Angi yang masih dalam keadaaan pingsan itu kemudian terbangun karena suara HP yang berdering. Nada dering HP tersebut memecah keheningan di kamar Angi.
Musik instrumental khas jawa yang menjadi nada dering Angi ini seakan mengantarkannya untuk terbangun.
Angi yang baru saja tersadar dari pingsannya langsung mencari HP yang berdering. Tak disangka sang kakek buyut menelpon Angi.“Kenapa kakek buyut nelpon ya?” ucap Angi sambil menatap layar HP yang berdering.
“Assalamualaikum, Angi. Gimana kabarmu ndok? Kamu sehat kan di sana?” berkata sang buyut kepada Angi yang masih duduk di atas lantai.
”Aku sehat kek. Kakek tumben menelpon Angi. Ada apa kek?” ucap Angi.
”Semalam Ki Slamet datang kepada kakek. Katanya dia sudah ngobrol sama kamu ya ndok?” kata sang uyut. ”Kamu sudah siap?”
”Tidak kek, maaf. Aku tidak mau,” balas Angi.
“Garis hidupmu adalah menjadi paranormal. Mau kamu jungkir balik di dunia tetap takdirmu adalah paranormal,” kata sang uyut.
“Tidak, kek. Aku minta maaf. Aku tidak bisa meneruskan jejak paranormal kakek,” balas Angi. ”Aku akan berusaha sendiri untuk membangun kehidupan baruku kek.”
”Takdirmu adalah sebagai paranormal. Kau tidak bisa lari dari itu,” kata sang uyut merespon pernyataan Angi. ”Sudah. Kakek pamit dulu ndok.”
Telepon pun berakhir dengan suara kakek buyut yang terdengar kesal dengan keputusan Angi yang tidak mau melanjutkan profesi sebagai paranormal bahkan ia juga menolak untuk menikah dengan ular gaib yang menjadi calon suaminya.
Angi kemudian membuka kotak besar tempat ia menyimpan semua benda-benda mistis yang diberikan ayahnya. Ia melihat tumpukan album foto keluarganya. Ia kemudian membukanya dan terlihat keluarga tercintanya ada dalam lingkungan paranormal termasuk kakak laki-lakinya yang pendiam itu.
”Kak Rama, apa kau juga mengalami hal yang sama denganku?” tanya Angi saat menatap foto kakaknya.
”Kenapa harus paranormal? Apa bedanya dengan kehidupan normal?” kecewa Angi dengan nasibnya. ”Hanya kelebihan ini yang ku punya. Tak bisakah ini tetap normal?”
Kemudian Angi menemukan kalung jimat yang selalu ia pakai kemanapun dia pergi. Semenjak tinggal di Jakarta dia terus menyimpan kalung itu di dalam kotak. Ia tak mau orang lain risih dengan kalung yang diberikan ayahnya itu. Ia kemudian mengambil kalung itu dan hendak membuangnya di pembakaran sampah di depan kosannya.
”Sebaiknya ini cepat disingkirkan,” ucap Angi yang bergegas keluar kamar kosan dan menuju tempat pembuangan sampah.
Ia mengeluarkan korek api dan mulai membakar sampah beserta jimat yang diberikan ayahnya itu. Api berwarna merah itu terus membakar sedikit demi sedikit tali jimat itu dan berlanjut menuju kain yang membelit isi jimat. Api itu sudah membubukkan seluruh jimat itu. Angi kemudian kembali lagi ke kamarnya yang berada di lantai dua itu.

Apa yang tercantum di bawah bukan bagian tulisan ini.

(* ===== verification/BrokerMember.v ===== *)
(** * The broker as a member of the cluster

    Every entry point of a broker that is up, as an event of [Cluster.v]: the storage results
    of the event are the answers of the broker's own disk at the moment [drive] asks it, the
    messages of the event are those that leave, and the member's durable state is what the
    broker's vote file says, the state a restarted process loads. *)
From S2P Require Import Prelude Base Random Wire RecordBatch SparseIndex Disk Segment Chain SegmentFacts SegmentProps.
From S2P Require Import Log LogFacts LogRecovery LogDurable LogCut Network RaftTypes RaftCodec RaftNode StateFile.
From S2P Require Import Broker Cluster BrokerFacts BrokerRefines BrokerDurable.

Section Member.
Context {G : Type} {RG : Random G} {D : Type} {DO : Disk.t D} {DV : Disk.view D}.
Context {N H : Type} {NO : Network.t N H} {L T : Type} {LO : Timers L T} {V : Type}.
Context (self : H) (tick_task : T).
Abbreviation World := (Broker.World G D N L V).
Context (observe : Observation -> World -> World) (PS : passive observe).
Implicit Type w : World.

(** ** The vote file *)

(** The vote file is open and says [h]: it is empty, or its latest slot has the number before
    the next one, or the next one itself, after a write that reached the file and was not
    confirmed. *)
Definition vote_says (d : D) (b : Broker.t G) (h : HardState) : Prop := exists file,
  Disk.opened d (Broker.state_file_ b) (vote_path (Broker.config_ b)) file /\
  (file = [] /\ Broker.state_sequence_ b = 0 /\ h = default_hard_state \/
   exists k, records file h k /\ (Broker.state_sequence_ b = k + 1 \/ Broker.state_sequence_ b = k)).

(** Whoever leaves the file and its handle alone leaves the vote alone. *)
Lemma vote_says_kept P (d d' : D) b b' h :
  vote_says d b h -> kept P d d' -> P (vote_path (Broker.config_ b)) -> Broker.config_ b' = Broker.config_ b ->
  Broker.state_file_ b' = Broker.state_file_ b -> Broker.state_sequence_ b' = Broker.state_sequence_ b ->
  vote_says d' b' h.
Proof using Type.
  intros (file & [[m Hm] Hf] & Sy) K HP E1 E2 E3. exists file. rewrite E1, E2, E3. split; [|done].
  split; [exists m; by eapply (kp_handles _ _ _ K) | by rewrite (kp_files _ _ _ K)].
Qed.

(** The disk is as it was, and so is what the broker keeps there. *)
Definition stored w w' : Prop :=
  Broker.disk w' = Broker.disk w /\ Broker.log_ (Broker.broker w') = Broker.log_ (Broker.broker w) /\
  Broker.state_file_ (Broker.broker w') = Broker.state_file_ (Broker.broker w) /\
  Broker.state_sequence_ (Broker.broker w') = Broker.state_sequence_ (Broker.broker w) /\
  Broker.config_ (Broker.broker w') = Broker.config_ (Broker.broker w).

Lemma stored_trans w1 w2 w3 : stored w1 w2 -> stored w2 w3 -> stored w1 w3.
Proof using Type. intros (A1 & A2 & A3 & A4 & A5) (B1 & B2 & B3 & B4 & B5). unfold stored. split_and!; congruence. Qed.

Lemma stored_with_raft f w : stored w (Broker.with_raft f w).
Proof using Type. unfold stored, Broker.with_raft. by destruct (Broker.raft_ _). Qed.

Lemma stored_notify o w : stored w (Broker.notify observe o w).
Proof using PS. unfold stored. by rewrite (notify_disk observe PS), (notify_broker observe PS). Qed.
(* ===== verification/RealNetwork.v ===== *)
(** * The network of the process

    Models [src/src/io/real/real_network.h]/[real_network.cpp] over the calls of [Sockets.v],
    with the epoll backend; the branch for kqueue is another program.

    The table of connections is a [std::vector] and [poll] holds on to a reference into it
    while it calls a handler, so the table is kept with the block of memory its elements are
    in: growing past the capacity, as libstdc++ grows, moves them to a new block.  Reading
    through a reference to a block that is gone, or calling a handler that is a null pointer,
    is undefined behaviour, and [poll] is [None] then. *)
From S2P Require Import Prelude Base Disk Posix Sockets Network.
From stdpp Require Import pretty.

#[local] Open Scope Z_scope.

(** [static_cast<int>] *)
Definition i32 (x : Z) : Z := let v := u32 x in if v <? 2 ^ 31 then v else v - 2 ^ 32.

Module RealNetwork.

Definition kMaxEventsPerPoll : Z := 256.

Definition errno_to_code (e : Errno) : ErrorCode :=
  match e with
  | EAGAIN | EINTR => kWouldBlock
  | EPIPE | ECONNRESET | ENOTCONN => kClosed
  | _ => kIoError
  end.

Definition fd_of (conn : Z) : Z := i32 conn.
Definition conn_of (fd : Z) : Z := u64 fd.

Section Real.
Context {K A H : Type} `{Sockets K A}.

Record Entry := mkEntry { active : bool; interest : Interest.t; handler : option H }.

#[global] Instance Entry_eta : Settable Entry := fun e => mkEntry (active e) (interest e) (handler e).

Definition no_entry : Entry := mkEntry false Interest.kNone None.

(** [capacity_] and [block_] belong to the vector [entries_]. *)
Record t := mk {
  poll_fd_ : Z;
  bind_all_ : bool;
  entries_ : list Entry;
  capacity_ : Z;
  block_ : Z;
  closed_during_dispatch_ : list bool;
  kernel : K }.

#[global] Instance RealNetwork_eta : Settable t := fun n =>
  mk (poll_fd_ n) (bind_all_ n) (entries_ n) (capacity_ n) (block_ n) (closed_during_dispatch_ n) (kernel n).

Definition set_nonblocking (fd : Z) (k : K) : bool * K :=
  match sys_getfl fd k with
  | (Errno_is _, k) => (false, k)
  | (Done flags, k) =>
      match sys_setfl fd (Z.lor flags O_NONBLOCK) k with
      | (Errno_is _, k) => (false, k)
      | (Done _, k) => (true, k)
      end
  end.

(** The constructor. *)
Definition new (bind_all_interfaces : bool) (k : K) : t :=
  match epoll_create1 (ignore_sigpipe k) with
  | (Errno_is _, k) => mk (-1) bind_all_interfaces [] 0 0 [] k
  | (Done fd, k) => mk fd bind_all_interfaces [] 0 0 [] k
  end.

(** [~RealNetwork] *)
Definition destroy (n : t) : K :=
  let k := foldl (fun k fe => if active fe.2 then close_fd (Z.of_nat fe.1) k else k) (kernel n) (imap pair (entries_ n)) in
  if 0 <=? poll_fd_ n then close_fd (poll_fd_ n) k else k.

(** [entries_.resize(needed)], when it grows *)
Definition grow (needed : Z) (n : t) : t :=
  let size := zlen (entries_ n) in
  let n := if capacity_ n <? needed
           then n <| capacity_ := size + Z.max size (needed - size) |> <| block_ := block_ n + 1 |> else n in
  n <| entries_ := entries_ n ++ repeat no_entry (Z.to_nat (needed - size)) |>.

Definition ensure_slot (fd : Z) (n : t) : t :=
  let needed := fd + 1 in
  let n := if zlen (entries_ n) <? needed then grow needed n else n in
  if zlen (closed_during_dispatch_ n) <? needed
  then n <| closed_during_dispatch_ :=
         closed_during_dispatch_ n ++ repeat false (Z.to_nat (needed - zlen (closed_during_dispatch_ n))) |>
  else n.

Definition entry_for (conn : Z) (n : t) : option Entry :=
  let fd := fd_of conn in
  if (fd <? 0) || (zlen (entries_ n) <=? fd) then None
  else
    match entries_ n !! Z.to_nat fd with
    | Some e => if active e then Some e else None
    | None => None
    end.

Definition put_entry (fd : Z) (e : Entry) (n : t) : t := n <| entries_ := <[Z.to_nat fd := e]> (entries_ n) |>.
Definition put_closed (fd : Z) (b : bool) (n : t) : t :=
  n <| closed_during_dispatch_ := <[Z.to_nat fd := b]> (closed_during_dispatch_ n) |>.

(** It cannot fail, and its callers' cleanup after a failure is dead code. *)
Definition register_fd (fd : Z) (n : t) : t :=
  put_closed fd false (put_entry fd (mkEntry true Interest.kNone None) (ensure_slot fd n)).

(** [::close(fd); return fail(code)] *)
Definition close_and_fail (fd : Z) (code : ErrorCode) (n : t) (k : K) : Result Z * t := (fail code, n <| kernel := close_fd fd k |>).

Definition listen (port backlog : Z) (n : t) : Result Z * t :=
  match sys_socket (kernel n) with
  | (Errno_is _, k) => (fail kIoError, n <| kernel := k |>)
  | (Done fd, k) =>
      let k := set_reuseaddr fd k in
      match sys_bind fd (if bind_all_ n then INADDR_ANY else INADDR_LOOPBACK) port k with
      | (Errno_is _, k) => close_and_fail fd kIoError n k
      | (Done _, k) =>
          match sys_listen fd backlog k with
          | (Errno_is _, k) => close_and_fail fd kIoError n k
          | (Done _, k) =>
              match set_nonblocking fd k with
              | (false, k) => close_and_fail fd kIoError n k
              | (true, k) => (Ok (conn_of fd), register_fd fd (n <| kernel := k |>))
              end
          end
      end
  end.

Definition local_port (listener : Z) (n : t) : Result Z * t :=
  match entry_for listener n with
  | None => (fail kNotFound, n)
  | Some _ =>
      match sys_getsockname (fd_of listener) (kernel n) with
      | (Errno_is _, k) => (fail kIoError, n <| kernel := k |>)
      | (Done port, k) => (Ok (u16 port), n <| kernel := k |>)
      end
  end.

(** What [accept] and [connect] do with a connected socket. *)
Definition adopt (fd : Z) (n : t) (k : K) : Result Z * t :=
  match set_nonblocking fd k with
  | (false, k) => close_and_fail fd kIoError n k
  | (true, k) => (Ok (conn_of fd), register_fd fd (n <| kernel := set_nodelay fd k |>))
  end.

Definition accept (listener : Z) (n : t) : Result Z * t :=
  match entry_for listener n with
  | None => (fail kNotFound, n)
  | Some _ =>
      match sys_accept (fd_of listener) (kernel n) with
      | (Errno_is e, k) => (fail (errno_to_code e), n <| kernel := k |>)
      | (Done fd, k) => adopt fd n k
      end
  end.

Definition connect (host : chars) (port : Z) (n : t) : Result Z * t :=
  match getaddrinfo host (lit (pretty port)) (kernel n) with
  | (None, k) => (fail kNotFound, n <| kernel := k |>)
  | (Some addr, k) =>
      match sys_socket k with
      | (Errno_is _, k) => (fail kIoError, n <| kernel := k |>)
      | (Done fd, k) =>
          match sys_connect fd addr k with
          | (Errno_is _, k) => close_and_fail fd kIoError n k
          | (Done _, k) => adopt fd n k
          end
      end
  end.

Definition read (conn size : Z) (n : t) : Result (list Z) * t :=
  match entry_for conn n with
  | None => (fail kNotFound, n)
  | Some _ =>
      match sys_read (fd_of conn) size (kernel n) with
      | (Errno_is e, k) => (fail (errno_to_code e), n <| kernel := k |>)
      | (Done bs, k) => (Ok bs, n <| kernel := k |>)
      end
  end.

Definition write (conn : Z) (data : list Z) (n : t) : Result Z * t :=
  match entry_for conn n with
  | None => (fail kNotFound, n)
  | Some _ =>
      match sys_send (fd_of conn) data (kernel n) with
      | (Errno_is e, k) => (fail (errno_to_code e), n <| kernel := k |>)
      | (Done w, k) => (Ok w, n <| kernel := k |>)
      end
  end.

(** [ev.events] *)
Definition epoll_mask (i : Interest.t) : Z :=
  Z.lor (if wants_read i then EPOLLIN else 0) (if wants_write i then EPOLLOUT else 0).

(** The results of [epoll_ctl] are ignored. *)
Definition apply_interest (fd : Z) (before after : Interest.t) (n : t) : t :=
  if bool_decide (before = after) then n
  else
    let was_registered := negb (bool_decide (before = Interest.kNone)) in
    let is_registered := negb (bool_decide (after = Interest.kNone)) in
    let ctl op := n <| kernel := (epoll_ctl (poll_fd_ n) op fd (kernel n)).2 |> in
    if negb was_registered && is_registered then ctl (EPOLL_CTL_ADD (epoll_mask after))
    else if was_registered && negb is_registered then ctl EPOLL_CTL_DEL
    else if is_registered then ctl (EPOLL_CTL_MOD (epoll_mask after))
    else n.

Definition close (conn : Z) (n : t) : t :=
  match entry_for conn n with
  | None => n
  | Some e =>
      let fd := fd_of conn in
      let n := apply_interest fd (interest e) Interest.kNone n in
      let n := put_closed fd true (put_entry fd no_entry n) in
      n <| kernel := close_fd fd (kernel n) |>
  end.

Definition watch (conn : Z) (after : Interest.t) (h : option H) (n : t) : t :=
  match entry_for conn n with
  | None => n
  | Some e =>
      put_entry (fd_of conn) (e <| interest := after |> <| handler := h |>)
        (apply_interest (fd_of conn) (interest e) after n)
  end.

Definition open_connection_count (n : t) : Z := zlen (filter (fun e => active e = true) (entries_ n)).

(** ** [poll] *)

(** Round up. *)
Definition timeout_ms (timeout : Z) : Z :=
  if 0 <=? timeout then i32 (Z.quot (timeout + 1000000 - 1) 1000000) else -1.

Context {W : Type} (net_of : W -> t) (set_net : t -> W -> W) (upcall : H -> Upcall -> Z -> W -> W).

Definition closed (fd : Z) (n : t) : bool := default false (closed_during_dispatch_ n !! Z.to_nat fd).
Definition entry_at (fd : Z) (n : t) : Entry := default no_entry (entries_ n !! Z.to_nat fd).
Definition has (mask bits : Z) : bool := negb (Z.land mask bits =? 0).

(** The end of the loop body, through the reference to an entry in [block]. *)
Definition maybe_writable (fd mask block : Z) (dispatched : Z) (w : W) : option (Z * W) :=
  if negb (has mask EPOLLOUT) then Some (dispatched, w)
  else if negb (block_ (net_of w) =? block) then None
  else if negb (active (entry_at fd (net_of w))) then Some (dispatched, w)
  else
    match handler (entry_at fd (net_of w)) with
    | None => None
    | Some h => Some (dispatched, upcall h on_writable (conn_of fd) w)
    end.

(** The body of the loop, for one event of the batch. *)
Definition dispatch (event : Z * Z) (dispatched : Z) (w : W) : option (Z * W) :=
  let '(fd, mask) := event in
  let n := net_of w in
  if (fd <? 0) || (zlen (entries_ n) <=? fd) then Some (dispatched, w)
  else if closed fd n then Some (dispatched, w)
  else
    let e := entry_at fd n in
    match handler e with
    | None => Some (dispatched, w)
    | Some h =>
        if negb (active e) then Some (dispatched, w)
        else
          let dispatched := dispatched + 1 in
          if has mask EPOLLERR then Some (dispatched, upcall h on_hangup (conn_of fd) w)
          else if has mask (Z.lor EPOLLIN EPOLLHUP) then
            let w := upcall h on_readable (conn_of fd) w in
            if closed fd (net_of w) then Some (dispatched, w)
            else maybe_writable fd mask (block_ n) dispatched w
          else maybe_writable fd mask (block_ n) dispatched w
    end.

Fixpoint dispatch_all (events : list (Z * Z)) (dispatched : Z) (w : W) : option (Z * W) :=
  match events with
  | [] => Some (dispatched, w)
  | event :: rest =>
      match dispatch event dispatched w with
      | None => None
      | Some (dispatched, w) => dispatch_all rest dispatched w
      end
  end.

Definition poll (timeout : Z) (w : W) : option (Z * W) :=
  let n := net_of w in
  let n := n <| closed_during_dispatch_ := map (fun _ => false) (closed_during_dispatch_ n) |> in
  match epoll_wait (poll_fd_ n) kMaxEventsPerPoll (timeout_ms timeout) (kernel n) with
  | (Errno_is _, k) => Some (0, set_net (n <| kernel := k |>) w)
  | (Done events, k) => dispatch_all events 0 (set_net (n <| kernel := k |>) w)
  end.

End Real.

#[global] Arguments Entry : clear implicits.
#[global] Arguments t : clear implicits.

#[export] Instance real_network {K A H} `{Sockets K A} : Network.t (t K H) H := {
  Network.listen := listen; Network.local_port := local_port; Network.accept := accept;
  Network.connect := connect; Network.read := read; Network.write := write;
  Network.close := close; Network.watch := watch }.

End RealNetwork.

“Sudah waktunya aku hidup normal. Tidak ada hal mistis lagi di dekatku,” ucap Angi saat masuk ke kamarnya.
Saat Angi memindahkan kotaknya itu ke atas lemarinya, ia terkejut dengan jimat yang sudah ia bakar muncul kembali di atas meja belajarnya.
“Tidak mungkin!” terkejut ia melihat jimat itu masih utuh.
Ia kembali ke pembakaran sampah dan mulai membakarnya kembali dengan menambahkan sedikit bensin di atas jimatnya. Ia menunggu jimat itu terbakar dan benar-benar sudah tidak berbekas. Bahkan ia melihat beberapa penghuni kosan yang lain membuang sampah di atas jimat yang terbakar itu.
Kemudian ia kembali lagi ke kamarnya. Tak disangka jimat itu tetap ada di atas meja belajarnya. Ia merasa tak percaya dengan hal yang ia alami. Angi kemudian membuang jimat itu keluar dari jendela kamarnya.
Saat ia berbalik dari jendela, ia melihat jimat itu masih ada di atas meja belajarnya. Angi kemudian membuangnya ke dalam kloset kamar mandi kosannya dan menunggu jimat itu terbuang bersama air di dalam kloset tersebut. Angi keluar kamar mandi dan jimat itu kembali ada di atas mejanya.
“Sudah cukup!” teriak Angi kesal. “Keluar kau makhluk gaib!”
Angi yang mengerang marah tak mampu menahan emosinya itu kemudian mengambil pisau didekatnya dan mencoba mengiris nadinya sendiri. Tapi ada kekuatan lain yang menahan pisau yang dipegangnya itu. Pisau itu terlempar jauh. Angi kemudian dengan cepat mengambil pisau tersebut dan mengiris tangannya sendiri.
”Ini yang kamu mau kan???” teriak Angi. ”Ayo habiskan darahku!!” ”Aku lebih sudi mati!”
Kucuran darah dari tangan Angi semakin banyak dan tak tertahan. Ia jatuh dan tergeletak di lantai dengan darah menggenangi wajahnya dan sebagian tubuhnya.
Di luar kamar, beberapa penghuni kosan sedang asik mengobrol. Mereka mendengar suara benda jatuh yang sangat keras dari dalam kamar Angi.
”Eh, kenapa tuh si Angi! Ada suara benda jatuh di kamarnya. Ayo! Cepet ke kamarnya!” ucap salah satu penghuni kamar di samping Angi.
Mereka segera masuk ke kamar Angi lalu bergegas menolongnya untuk dibawa ke posko kesehatan terdekat.
”Gila itu tangannya udah mau putus!” ucap salah satu teman kosannya. ”Gua gak yakin dia masih hidup!”
”Seerreeemmmm!! Sebelah kamar gue angker!” ucap teman kosannya yang lain.
“Gua rasa dia psikopat. Gua gak pernah liat tuh dia berinteraksi sosial sama yang lain.””Kita gak boleh menuduh dulu sebelum kita tahu alasan dia bunuh diri di kamarnya,” ucap ibu kosan.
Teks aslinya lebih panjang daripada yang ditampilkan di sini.